Only one stretch of the data below is wanted: the lines starting at the one with "by (unfold floor_in_range;" and ending at the one with "e2 = opposite (direction r)).", both included, given again exactly.

Start of RECORDS SUPPLIED

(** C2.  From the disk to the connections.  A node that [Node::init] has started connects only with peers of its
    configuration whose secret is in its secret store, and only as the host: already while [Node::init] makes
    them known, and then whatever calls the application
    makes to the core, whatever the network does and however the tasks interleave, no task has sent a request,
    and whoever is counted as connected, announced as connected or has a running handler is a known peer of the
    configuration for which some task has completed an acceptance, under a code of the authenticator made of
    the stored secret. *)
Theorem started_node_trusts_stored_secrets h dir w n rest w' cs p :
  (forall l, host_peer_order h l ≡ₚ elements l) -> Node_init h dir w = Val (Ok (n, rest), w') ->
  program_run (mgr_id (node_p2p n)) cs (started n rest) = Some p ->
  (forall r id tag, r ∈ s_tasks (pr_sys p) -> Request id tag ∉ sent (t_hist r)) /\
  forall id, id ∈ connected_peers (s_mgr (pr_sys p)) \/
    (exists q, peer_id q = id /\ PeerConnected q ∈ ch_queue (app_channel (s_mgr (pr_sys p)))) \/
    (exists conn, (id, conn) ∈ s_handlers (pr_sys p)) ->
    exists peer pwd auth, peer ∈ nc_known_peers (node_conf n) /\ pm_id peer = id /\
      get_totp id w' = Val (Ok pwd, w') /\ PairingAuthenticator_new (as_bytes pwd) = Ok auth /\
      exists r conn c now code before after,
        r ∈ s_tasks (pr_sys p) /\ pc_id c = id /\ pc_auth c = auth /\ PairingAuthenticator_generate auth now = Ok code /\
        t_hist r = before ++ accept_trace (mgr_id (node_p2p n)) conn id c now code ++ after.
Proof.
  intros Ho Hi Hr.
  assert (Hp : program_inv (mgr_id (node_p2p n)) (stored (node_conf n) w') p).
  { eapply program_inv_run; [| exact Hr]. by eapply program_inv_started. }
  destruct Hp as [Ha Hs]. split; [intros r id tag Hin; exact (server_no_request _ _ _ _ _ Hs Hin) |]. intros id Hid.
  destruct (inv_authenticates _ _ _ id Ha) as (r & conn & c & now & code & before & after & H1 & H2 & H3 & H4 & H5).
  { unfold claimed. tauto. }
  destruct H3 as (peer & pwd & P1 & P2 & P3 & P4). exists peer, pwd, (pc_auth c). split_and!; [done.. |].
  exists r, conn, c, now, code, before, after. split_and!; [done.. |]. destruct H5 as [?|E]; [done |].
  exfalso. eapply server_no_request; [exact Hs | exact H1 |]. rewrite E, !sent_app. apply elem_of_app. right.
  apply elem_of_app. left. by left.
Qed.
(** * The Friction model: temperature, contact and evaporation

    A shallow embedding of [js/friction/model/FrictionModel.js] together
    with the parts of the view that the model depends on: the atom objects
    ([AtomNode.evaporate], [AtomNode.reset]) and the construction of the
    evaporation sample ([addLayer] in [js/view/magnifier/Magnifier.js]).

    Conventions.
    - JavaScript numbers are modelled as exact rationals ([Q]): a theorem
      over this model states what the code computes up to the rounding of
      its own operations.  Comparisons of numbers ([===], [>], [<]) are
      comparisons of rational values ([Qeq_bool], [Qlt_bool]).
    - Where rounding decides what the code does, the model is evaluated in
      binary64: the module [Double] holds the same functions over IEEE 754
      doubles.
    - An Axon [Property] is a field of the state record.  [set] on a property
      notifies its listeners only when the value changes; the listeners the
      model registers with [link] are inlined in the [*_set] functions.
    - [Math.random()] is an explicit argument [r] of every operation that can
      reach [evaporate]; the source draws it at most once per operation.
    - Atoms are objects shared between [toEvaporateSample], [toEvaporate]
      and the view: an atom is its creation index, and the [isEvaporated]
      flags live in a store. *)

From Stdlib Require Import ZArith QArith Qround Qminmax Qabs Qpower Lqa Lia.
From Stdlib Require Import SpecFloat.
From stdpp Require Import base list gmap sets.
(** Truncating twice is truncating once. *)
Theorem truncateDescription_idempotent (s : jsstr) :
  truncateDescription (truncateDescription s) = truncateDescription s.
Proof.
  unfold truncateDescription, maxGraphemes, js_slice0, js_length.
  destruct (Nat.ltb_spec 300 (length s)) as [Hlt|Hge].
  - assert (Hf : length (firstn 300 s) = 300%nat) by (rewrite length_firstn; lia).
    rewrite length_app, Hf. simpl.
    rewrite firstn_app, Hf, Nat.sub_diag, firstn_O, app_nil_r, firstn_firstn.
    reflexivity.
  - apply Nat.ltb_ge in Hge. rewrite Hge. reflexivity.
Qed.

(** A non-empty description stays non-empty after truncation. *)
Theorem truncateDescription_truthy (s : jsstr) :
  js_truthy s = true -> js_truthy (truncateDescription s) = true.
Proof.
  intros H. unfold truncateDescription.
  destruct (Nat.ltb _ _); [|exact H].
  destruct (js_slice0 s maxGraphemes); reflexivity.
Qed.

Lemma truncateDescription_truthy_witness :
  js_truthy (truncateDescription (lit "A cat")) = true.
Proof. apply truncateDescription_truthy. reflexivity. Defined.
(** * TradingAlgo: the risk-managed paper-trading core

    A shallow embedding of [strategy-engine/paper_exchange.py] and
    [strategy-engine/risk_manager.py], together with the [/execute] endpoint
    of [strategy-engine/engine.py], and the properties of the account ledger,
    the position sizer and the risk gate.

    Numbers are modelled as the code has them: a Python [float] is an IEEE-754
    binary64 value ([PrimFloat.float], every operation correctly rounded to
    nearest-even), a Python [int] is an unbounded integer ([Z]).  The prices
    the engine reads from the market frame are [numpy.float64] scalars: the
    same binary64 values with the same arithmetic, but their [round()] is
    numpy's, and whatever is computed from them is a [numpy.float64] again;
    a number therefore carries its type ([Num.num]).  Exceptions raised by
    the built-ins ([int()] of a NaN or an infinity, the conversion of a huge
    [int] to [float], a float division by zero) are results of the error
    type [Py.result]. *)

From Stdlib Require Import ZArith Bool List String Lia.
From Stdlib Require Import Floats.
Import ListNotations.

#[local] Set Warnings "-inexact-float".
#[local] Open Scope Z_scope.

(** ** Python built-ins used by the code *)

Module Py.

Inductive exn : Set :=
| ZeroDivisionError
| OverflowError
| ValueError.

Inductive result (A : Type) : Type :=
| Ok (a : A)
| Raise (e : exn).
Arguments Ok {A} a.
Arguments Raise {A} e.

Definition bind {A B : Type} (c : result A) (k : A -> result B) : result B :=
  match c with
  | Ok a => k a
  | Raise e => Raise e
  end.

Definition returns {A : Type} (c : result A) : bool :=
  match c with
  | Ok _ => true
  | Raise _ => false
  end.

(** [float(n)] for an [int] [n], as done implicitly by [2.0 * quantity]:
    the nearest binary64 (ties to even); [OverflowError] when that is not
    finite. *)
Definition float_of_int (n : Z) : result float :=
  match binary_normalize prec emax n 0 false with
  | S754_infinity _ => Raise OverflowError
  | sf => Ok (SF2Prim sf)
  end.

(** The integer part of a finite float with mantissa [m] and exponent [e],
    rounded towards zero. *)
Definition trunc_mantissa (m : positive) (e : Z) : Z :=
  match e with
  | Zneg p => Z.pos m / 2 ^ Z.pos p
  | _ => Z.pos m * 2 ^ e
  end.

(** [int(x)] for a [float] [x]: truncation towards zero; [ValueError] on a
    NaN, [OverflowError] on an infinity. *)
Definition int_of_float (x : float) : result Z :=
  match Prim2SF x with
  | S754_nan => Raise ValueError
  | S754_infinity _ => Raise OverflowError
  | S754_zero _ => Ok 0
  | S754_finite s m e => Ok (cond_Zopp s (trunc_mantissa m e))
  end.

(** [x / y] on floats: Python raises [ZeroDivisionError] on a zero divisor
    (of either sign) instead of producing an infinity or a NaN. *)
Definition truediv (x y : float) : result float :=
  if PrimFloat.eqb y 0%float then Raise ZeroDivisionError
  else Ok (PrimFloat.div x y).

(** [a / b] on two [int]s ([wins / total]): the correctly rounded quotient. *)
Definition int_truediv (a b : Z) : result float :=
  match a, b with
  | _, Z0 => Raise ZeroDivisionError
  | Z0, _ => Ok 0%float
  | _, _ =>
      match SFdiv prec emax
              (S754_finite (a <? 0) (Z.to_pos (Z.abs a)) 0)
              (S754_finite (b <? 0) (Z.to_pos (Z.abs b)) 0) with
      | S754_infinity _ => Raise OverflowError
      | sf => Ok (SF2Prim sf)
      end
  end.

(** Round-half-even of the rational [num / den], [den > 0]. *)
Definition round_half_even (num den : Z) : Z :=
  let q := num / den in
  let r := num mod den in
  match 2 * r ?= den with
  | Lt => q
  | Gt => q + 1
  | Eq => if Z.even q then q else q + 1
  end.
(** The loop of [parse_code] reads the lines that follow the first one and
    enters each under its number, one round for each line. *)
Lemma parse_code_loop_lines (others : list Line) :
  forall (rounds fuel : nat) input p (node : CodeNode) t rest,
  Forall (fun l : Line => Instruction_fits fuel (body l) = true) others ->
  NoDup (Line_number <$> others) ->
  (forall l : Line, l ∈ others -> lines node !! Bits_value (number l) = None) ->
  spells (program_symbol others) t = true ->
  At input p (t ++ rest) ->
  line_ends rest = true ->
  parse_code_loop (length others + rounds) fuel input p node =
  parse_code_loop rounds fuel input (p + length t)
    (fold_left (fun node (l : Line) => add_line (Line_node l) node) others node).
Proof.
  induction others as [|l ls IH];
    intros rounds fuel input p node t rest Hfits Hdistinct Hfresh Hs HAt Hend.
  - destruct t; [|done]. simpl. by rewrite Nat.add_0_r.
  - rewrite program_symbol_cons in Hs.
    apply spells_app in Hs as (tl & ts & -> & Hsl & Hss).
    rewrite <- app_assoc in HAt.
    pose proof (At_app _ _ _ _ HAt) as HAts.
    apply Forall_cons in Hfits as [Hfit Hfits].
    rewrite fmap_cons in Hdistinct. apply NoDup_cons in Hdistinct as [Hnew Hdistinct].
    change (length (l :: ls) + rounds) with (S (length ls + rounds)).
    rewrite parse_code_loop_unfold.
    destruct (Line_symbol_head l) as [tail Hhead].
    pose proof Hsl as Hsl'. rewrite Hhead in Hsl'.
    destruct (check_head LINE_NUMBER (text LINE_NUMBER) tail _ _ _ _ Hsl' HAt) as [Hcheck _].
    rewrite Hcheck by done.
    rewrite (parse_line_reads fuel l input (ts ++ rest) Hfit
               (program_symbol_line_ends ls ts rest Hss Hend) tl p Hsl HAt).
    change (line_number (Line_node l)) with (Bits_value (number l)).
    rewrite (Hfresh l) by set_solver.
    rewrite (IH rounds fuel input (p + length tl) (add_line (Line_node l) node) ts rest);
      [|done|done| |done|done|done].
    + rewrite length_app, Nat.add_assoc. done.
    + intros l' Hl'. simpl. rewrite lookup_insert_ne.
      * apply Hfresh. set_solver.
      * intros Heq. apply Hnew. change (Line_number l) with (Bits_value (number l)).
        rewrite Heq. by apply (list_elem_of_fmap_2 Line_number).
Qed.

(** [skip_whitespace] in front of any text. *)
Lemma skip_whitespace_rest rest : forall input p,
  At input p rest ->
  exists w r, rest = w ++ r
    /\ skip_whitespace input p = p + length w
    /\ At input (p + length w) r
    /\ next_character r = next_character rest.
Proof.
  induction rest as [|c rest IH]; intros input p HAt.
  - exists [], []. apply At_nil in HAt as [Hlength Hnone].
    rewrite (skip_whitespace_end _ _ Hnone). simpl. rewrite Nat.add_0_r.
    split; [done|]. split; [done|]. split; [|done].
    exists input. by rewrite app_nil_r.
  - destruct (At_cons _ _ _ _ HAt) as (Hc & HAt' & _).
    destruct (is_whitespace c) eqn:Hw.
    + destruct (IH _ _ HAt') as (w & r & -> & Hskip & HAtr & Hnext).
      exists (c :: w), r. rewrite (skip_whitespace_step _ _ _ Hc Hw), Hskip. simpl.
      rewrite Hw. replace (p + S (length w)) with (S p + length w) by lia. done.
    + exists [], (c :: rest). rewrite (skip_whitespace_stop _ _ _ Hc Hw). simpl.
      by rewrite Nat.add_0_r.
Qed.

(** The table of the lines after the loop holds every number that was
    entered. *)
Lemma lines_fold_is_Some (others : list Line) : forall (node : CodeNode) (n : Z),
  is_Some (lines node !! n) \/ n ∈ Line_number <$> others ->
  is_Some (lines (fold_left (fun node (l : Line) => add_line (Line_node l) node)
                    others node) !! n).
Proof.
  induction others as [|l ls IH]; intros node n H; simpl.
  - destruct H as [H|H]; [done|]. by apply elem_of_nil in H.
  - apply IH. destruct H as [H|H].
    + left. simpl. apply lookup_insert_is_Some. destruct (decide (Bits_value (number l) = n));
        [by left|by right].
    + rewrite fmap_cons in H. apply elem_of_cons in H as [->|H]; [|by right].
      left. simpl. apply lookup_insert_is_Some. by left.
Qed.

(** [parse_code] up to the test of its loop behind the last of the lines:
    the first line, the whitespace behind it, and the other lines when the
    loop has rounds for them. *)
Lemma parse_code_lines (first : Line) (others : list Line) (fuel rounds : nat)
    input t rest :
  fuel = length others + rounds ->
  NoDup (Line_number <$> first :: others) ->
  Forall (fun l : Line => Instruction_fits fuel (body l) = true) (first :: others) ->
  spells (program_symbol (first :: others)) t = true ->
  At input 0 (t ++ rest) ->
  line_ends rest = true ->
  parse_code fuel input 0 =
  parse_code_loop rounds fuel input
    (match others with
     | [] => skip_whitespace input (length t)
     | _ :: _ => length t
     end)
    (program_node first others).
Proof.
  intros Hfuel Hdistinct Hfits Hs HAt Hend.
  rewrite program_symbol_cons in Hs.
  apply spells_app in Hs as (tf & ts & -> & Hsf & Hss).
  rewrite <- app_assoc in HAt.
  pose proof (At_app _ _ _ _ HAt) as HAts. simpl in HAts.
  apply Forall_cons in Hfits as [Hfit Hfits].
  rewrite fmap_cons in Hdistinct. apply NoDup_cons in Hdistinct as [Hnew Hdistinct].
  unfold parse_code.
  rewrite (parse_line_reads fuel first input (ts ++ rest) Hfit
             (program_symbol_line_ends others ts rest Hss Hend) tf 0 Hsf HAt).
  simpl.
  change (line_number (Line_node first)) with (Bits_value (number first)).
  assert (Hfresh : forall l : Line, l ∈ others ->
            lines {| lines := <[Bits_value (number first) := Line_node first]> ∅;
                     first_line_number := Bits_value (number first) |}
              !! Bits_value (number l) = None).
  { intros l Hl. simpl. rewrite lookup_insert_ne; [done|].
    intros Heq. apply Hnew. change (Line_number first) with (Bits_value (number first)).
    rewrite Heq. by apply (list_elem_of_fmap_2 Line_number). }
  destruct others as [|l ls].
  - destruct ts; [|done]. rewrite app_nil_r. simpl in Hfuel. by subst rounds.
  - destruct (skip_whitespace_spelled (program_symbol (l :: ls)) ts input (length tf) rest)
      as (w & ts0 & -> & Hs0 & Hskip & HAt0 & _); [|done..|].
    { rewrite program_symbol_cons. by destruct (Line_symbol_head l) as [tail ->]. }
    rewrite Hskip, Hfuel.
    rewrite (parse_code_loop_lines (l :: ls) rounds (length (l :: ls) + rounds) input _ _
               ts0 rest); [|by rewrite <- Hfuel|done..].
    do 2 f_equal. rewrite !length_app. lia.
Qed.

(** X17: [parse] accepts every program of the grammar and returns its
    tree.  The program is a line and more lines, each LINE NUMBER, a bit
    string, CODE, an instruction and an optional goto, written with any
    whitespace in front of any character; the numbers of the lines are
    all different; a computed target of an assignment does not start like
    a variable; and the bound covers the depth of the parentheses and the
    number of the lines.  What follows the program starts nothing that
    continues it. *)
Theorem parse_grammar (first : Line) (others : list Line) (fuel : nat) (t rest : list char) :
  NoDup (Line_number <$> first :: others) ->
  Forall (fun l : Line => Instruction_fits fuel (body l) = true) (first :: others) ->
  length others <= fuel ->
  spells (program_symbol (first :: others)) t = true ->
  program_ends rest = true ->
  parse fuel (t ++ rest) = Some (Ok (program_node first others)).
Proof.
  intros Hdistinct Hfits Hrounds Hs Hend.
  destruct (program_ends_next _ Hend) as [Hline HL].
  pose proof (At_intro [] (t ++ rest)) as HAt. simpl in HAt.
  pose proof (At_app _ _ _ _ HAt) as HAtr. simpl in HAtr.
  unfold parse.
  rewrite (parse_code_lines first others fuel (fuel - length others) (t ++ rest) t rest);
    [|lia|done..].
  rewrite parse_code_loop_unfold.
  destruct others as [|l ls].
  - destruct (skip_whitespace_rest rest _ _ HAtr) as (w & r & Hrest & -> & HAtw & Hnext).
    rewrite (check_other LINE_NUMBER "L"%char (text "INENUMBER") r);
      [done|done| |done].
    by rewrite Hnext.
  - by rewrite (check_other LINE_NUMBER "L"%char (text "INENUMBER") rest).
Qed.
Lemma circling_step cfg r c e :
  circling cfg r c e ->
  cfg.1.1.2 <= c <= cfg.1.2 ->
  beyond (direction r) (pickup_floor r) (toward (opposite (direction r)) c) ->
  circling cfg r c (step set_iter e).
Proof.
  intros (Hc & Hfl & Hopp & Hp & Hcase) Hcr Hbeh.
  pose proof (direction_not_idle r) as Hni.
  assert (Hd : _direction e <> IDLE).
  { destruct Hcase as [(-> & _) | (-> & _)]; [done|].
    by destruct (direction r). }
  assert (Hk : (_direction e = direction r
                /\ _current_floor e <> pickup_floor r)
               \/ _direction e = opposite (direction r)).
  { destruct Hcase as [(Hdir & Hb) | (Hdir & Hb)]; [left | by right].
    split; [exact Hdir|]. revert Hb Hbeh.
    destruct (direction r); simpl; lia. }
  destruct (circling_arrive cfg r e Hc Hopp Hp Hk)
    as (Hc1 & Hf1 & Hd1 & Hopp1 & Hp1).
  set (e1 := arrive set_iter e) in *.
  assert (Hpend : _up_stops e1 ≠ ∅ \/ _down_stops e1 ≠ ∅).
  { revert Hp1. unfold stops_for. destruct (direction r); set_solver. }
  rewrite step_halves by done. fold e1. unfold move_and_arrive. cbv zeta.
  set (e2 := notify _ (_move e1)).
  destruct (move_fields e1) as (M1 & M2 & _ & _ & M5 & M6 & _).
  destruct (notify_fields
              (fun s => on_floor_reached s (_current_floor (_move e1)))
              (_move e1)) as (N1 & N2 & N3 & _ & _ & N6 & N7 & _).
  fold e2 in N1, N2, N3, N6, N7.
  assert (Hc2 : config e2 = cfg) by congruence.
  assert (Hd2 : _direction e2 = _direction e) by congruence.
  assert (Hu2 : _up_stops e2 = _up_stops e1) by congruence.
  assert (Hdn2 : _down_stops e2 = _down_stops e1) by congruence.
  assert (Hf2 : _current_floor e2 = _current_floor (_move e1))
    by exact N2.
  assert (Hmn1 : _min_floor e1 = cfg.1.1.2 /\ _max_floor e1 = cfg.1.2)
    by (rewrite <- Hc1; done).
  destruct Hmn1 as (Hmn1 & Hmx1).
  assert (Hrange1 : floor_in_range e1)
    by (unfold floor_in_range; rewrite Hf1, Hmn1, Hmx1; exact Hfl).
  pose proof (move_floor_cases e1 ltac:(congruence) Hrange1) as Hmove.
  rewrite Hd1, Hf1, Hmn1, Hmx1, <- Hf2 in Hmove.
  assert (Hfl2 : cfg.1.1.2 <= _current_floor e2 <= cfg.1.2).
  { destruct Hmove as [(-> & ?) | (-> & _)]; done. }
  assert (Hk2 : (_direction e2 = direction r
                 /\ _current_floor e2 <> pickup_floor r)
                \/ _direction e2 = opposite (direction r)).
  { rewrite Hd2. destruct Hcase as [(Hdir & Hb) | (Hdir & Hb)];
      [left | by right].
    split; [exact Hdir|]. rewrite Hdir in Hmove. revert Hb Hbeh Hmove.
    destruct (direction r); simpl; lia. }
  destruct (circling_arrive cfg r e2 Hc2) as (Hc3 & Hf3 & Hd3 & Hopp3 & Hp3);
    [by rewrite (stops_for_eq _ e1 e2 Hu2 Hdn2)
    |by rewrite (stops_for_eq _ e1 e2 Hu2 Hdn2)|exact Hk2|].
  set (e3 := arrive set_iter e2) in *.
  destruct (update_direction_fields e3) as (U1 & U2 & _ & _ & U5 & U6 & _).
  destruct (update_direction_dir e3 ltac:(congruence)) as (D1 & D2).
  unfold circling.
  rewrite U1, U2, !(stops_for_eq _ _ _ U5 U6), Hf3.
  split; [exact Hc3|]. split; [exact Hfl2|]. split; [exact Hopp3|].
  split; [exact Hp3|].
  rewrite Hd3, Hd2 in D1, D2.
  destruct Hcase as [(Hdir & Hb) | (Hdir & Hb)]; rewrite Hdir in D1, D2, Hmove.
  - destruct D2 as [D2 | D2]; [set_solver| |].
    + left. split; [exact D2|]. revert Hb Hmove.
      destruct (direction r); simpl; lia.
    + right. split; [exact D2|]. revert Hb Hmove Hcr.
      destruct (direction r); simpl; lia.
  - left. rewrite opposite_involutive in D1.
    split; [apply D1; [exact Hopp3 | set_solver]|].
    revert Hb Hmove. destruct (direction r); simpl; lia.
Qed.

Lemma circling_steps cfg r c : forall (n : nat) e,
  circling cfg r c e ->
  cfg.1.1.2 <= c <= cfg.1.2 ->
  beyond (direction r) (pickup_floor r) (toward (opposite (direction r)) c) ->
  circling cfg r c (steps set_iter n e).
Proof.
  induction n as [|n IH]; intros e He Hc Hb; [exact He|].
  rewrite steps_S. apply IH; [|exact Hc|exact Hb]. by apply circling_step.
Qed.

End of RECORDS SUPPLIED

• EXERCISE OUTPUT:
    by (unfold floor_in_range; rewrite Hf1, Hmn1, Hmx1; exact Hfl).
  pose proof (move_floor_cases e1 ltac:(congruence) Hrange1) as Hmove.
  rewrite Hd1, Hf1, Hmn1, Hmx1, <- Hf2 in Hmove.
  assert (Hfl2 : cfg.1.1.2 <= _current_floor e2 <= cfg.1.2).
  { destruct Hmove as [(-> & ?) | (-> & _)]; done. }
  assert (Hk2 : (_direction e2 = direction r
                 /\ _current_floor e2 <> pickup_floor r)
                \/ _direction e2 = opposite (direction r)).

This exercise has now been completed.